English Language & Usage Asked on April 23, 2021

I know it’s slang.
But help me to find origin of crash at someone’s place

2 Answers

Merriam Webster online gives two definitions of the term crash pad namely

1: protective padding (as on the inside of an automobile or a tank)

2: a place to stay temporarily

The same dictionary also gives the first known use of "crash pad" as being from 1939 and in the sense of 1: above. That is the literal, physical piece of protective padding.

I suspect that the original use of "crash pad" to mean an informal sleeping place was originally derived either from the use of crash pads inside or removed from parked or wrecked tanks in war zones as makeshift mattresses or from a perceived similarity between makeshift mattresses and actual crash pads.

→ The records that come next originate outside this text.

(** [latest], or the structure of the snapshot. *)
Definition start_latest (checkpoint : option Snapshot) (latest : option (N * StructuralProjection))
    : option (N * StructuralProjection) :=
  match latest with
  | Some _ => latest
  | None => (fun s => (sn_event_sequence s, from_snapshot s)) <$> checkpoint
  end.

(** An update that finds its place moves the cursor. *)
Definition update_latest (sequence : N) (e : LogEvent) (latest : option (N * StructuralProjection))
    : option (N * StructuralProjection) :=
  match latest with
  | Some (cursor, s) =>
      match structure_update e s with
      | Some s => Some (sequence, s)
      | None => Some (cursor, s)
      end
  | None => None
  end.

(** [latest] after an event that counts. *)
Definition structure_change (checkpoint : option Snapshot) (sequence : N) (e : LogEvent)
    (latest : option (N * StructuralProjection)) : option (N * StructuralProjection) :=
  match e with
  | Log.RecoveryCheckpoint state => (fun s => (sequence, s)) <$> rc_structure state
  | _ =>
      let latest := match carried e with Some s => Some (sequence, s) | None => latest end in
      if updates_structure e then update_latest sequence e (start_latest checkpoint latest) else latest
  end.

(** [latest], the previous number and the count of records. *)
Record Structure : Set := {
  latest : option (N * StructuralProjection); s_previous : N; s_synthetic : N }.

Definition checkpoint_sequence (checkpoint : option Snapshot) : N :=
  match checkpoint with Some s => sn_event_sequence s | None => 0 end.

Definition structure_step (checkpoint : option Snapshot) (r : DecodedRecord) (s : Structure) : Structure :=
  let '(synthetic, sequence) := number (s_synthetic s) r in
  if negb (s_previous s =? 0) && negb (sequence =? sadd u64_max (s_previous s) 1) then
    {| latest := latest s; s_previous := u64_max; s_synthetic := synthetic |}
  else
    {| latest := if sequence <=? checkpoint_sequence checkpoint then latest s
                 else structure_change checkpoint sequence (r_event r) (latest s);
       s_previous := sequence; s_synthetic := synthetic |}.

(** ** The passes *)

Section Replay.
Context {A : Aead} {SJ : SealedJson} {LJ : LogJson} {SH : Sha256}.

Definition replay_tasks (file : option (list N)) (name : str) (tasks : TaskList) : result (TaskList * N) io_error :=
  match file with Some bs => for_each_record tasks_step bs (Some name) (tasks, 0) | None => Ok (tasks, 0) end.

Definition replay_waiting (file : option (list N)) (name : str) (q : WaitingQueue) : result (WaitingQueue * N) io_error :=
  match file with Some bs => for_each_record waiting_step bs (Some name) (q, 0) | None => Ok (q, 0) end.

Definition replay_instructions (file : option (list N)) (name : str) (q : InstructionQueue)
    : result (InstructionQueue * N) io_error :=
  match file with Some bs => for_each_record instructions_step bs (Some name) (q, 0) | None => Ok (q, 0) end.

Definition replay_run_graph (file : option (list N)) (name : str) (after : N) (g : RunGraph.RunGraph)
    : result (RunGraph.RunGraph * N) io_error :=
  match file with
  | Some bs => end_pass (lit "run graph") (for_each_record (run_graph_step after) bs (Some name) (start_pass g))
  | None => Ok (g, 0)
  end.

Definition replay_artifacts (file : option (list N)) (name : str) (after : N) (l : Artifact.ArtifactLedger)
    : result (Artifact.ArtifactLedger * N) io_error :=
  match file with
  | Some bs => end_pass (lit "artifact ledger") (for_each_record (artifacts_step after) bs (Some name) (start_pass l))
  | None => Ok (l, 0)
  end.

Definition replay_orchestrations (file : option (list N)) (name : str) : result (list DurableOrchestration) io_error :=
  match file with
  | Some bs =>
      match for_each_record orchestrations_step bs (Some name) ∅ with
      | Ok active => Ok (values active)
      | Err e => Err e
      end
  | None => Ok []
  end.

Once the metaphorical use of "crash pad" had become established the back development of the slang verb "to crash" meaning to sleep informally using a piece of floor or a makeshift mattress could well have been rapid, particularly among demobbed WW2 veterans returning to civilian life.

The development of "crash pad" to mean a small second home in a city for a rich person and, therefore, "pad" for the home (often a squat) for beatniks, hippies and other members of sub cultures could also derive from this.

There is also a possibility that "pad" for a small home could be influenced by the more formal "pied à terre" (literally "foot to the ground") for a small second home.

I have spent a long time talking about the derivation of "crash pad" and "pad" to mean more or less informal living accommodation because it seems to me that the most likely origin of the verb "to crash" meaning "to sleep somewhere informally" is intimately connected with "crash pad", "pad" and, possibly, "pied à terre"

I have very little proof for this but I am posting it as an answer rather than a comment because I needed the space to expound my argument. If anyone down votes it I would urge them to place a counter argument or refutation in a comment.

Answered by BoldBen on April 23, 2021

According to Green’s Dictionary of Slang “crash at/with” is a variant of “crash (out)” meaning to sleep, to collapse exhausted (1945) originally from the RN slang expression “crash the swede.”

crash (out) v. (originally from Royal Navy slang crash the swede, to sleep; as such it migrated first to Australia then to US and finally back to UK)

  1. to stay, to lodge, to board; thus crash at, to stay at; crash with, to stay with.

1968 - [US] N. von Hoffman We are the People Our Parents Warned Us Against 275: I don’t have a place to crash.

1970 - [US] Time 30 Mar. 10: A transient arrives looking for a place to crash.

1981 - [US] A.K. Shulman On the Stroll 226: I don’t have any place to stay and I wondered [...] if I could crash with you for a little while.

1999 - [UK] Indep. on Sun. Rev. 10 Oct. 67: He crashed at my apartment for a while.

From “A Dictionary of Slang and Unconventional English” by Eric Partridge: Crash the (one’s) swede:

to get one’s head down on the pillow: Royal Navy, lowerdeck; since ca. 1920:

  • Weekly Telegraph (25 Oct. 1944). A more violent version of the earlier army set the swede down. c.f. also the later crash down or simply crash.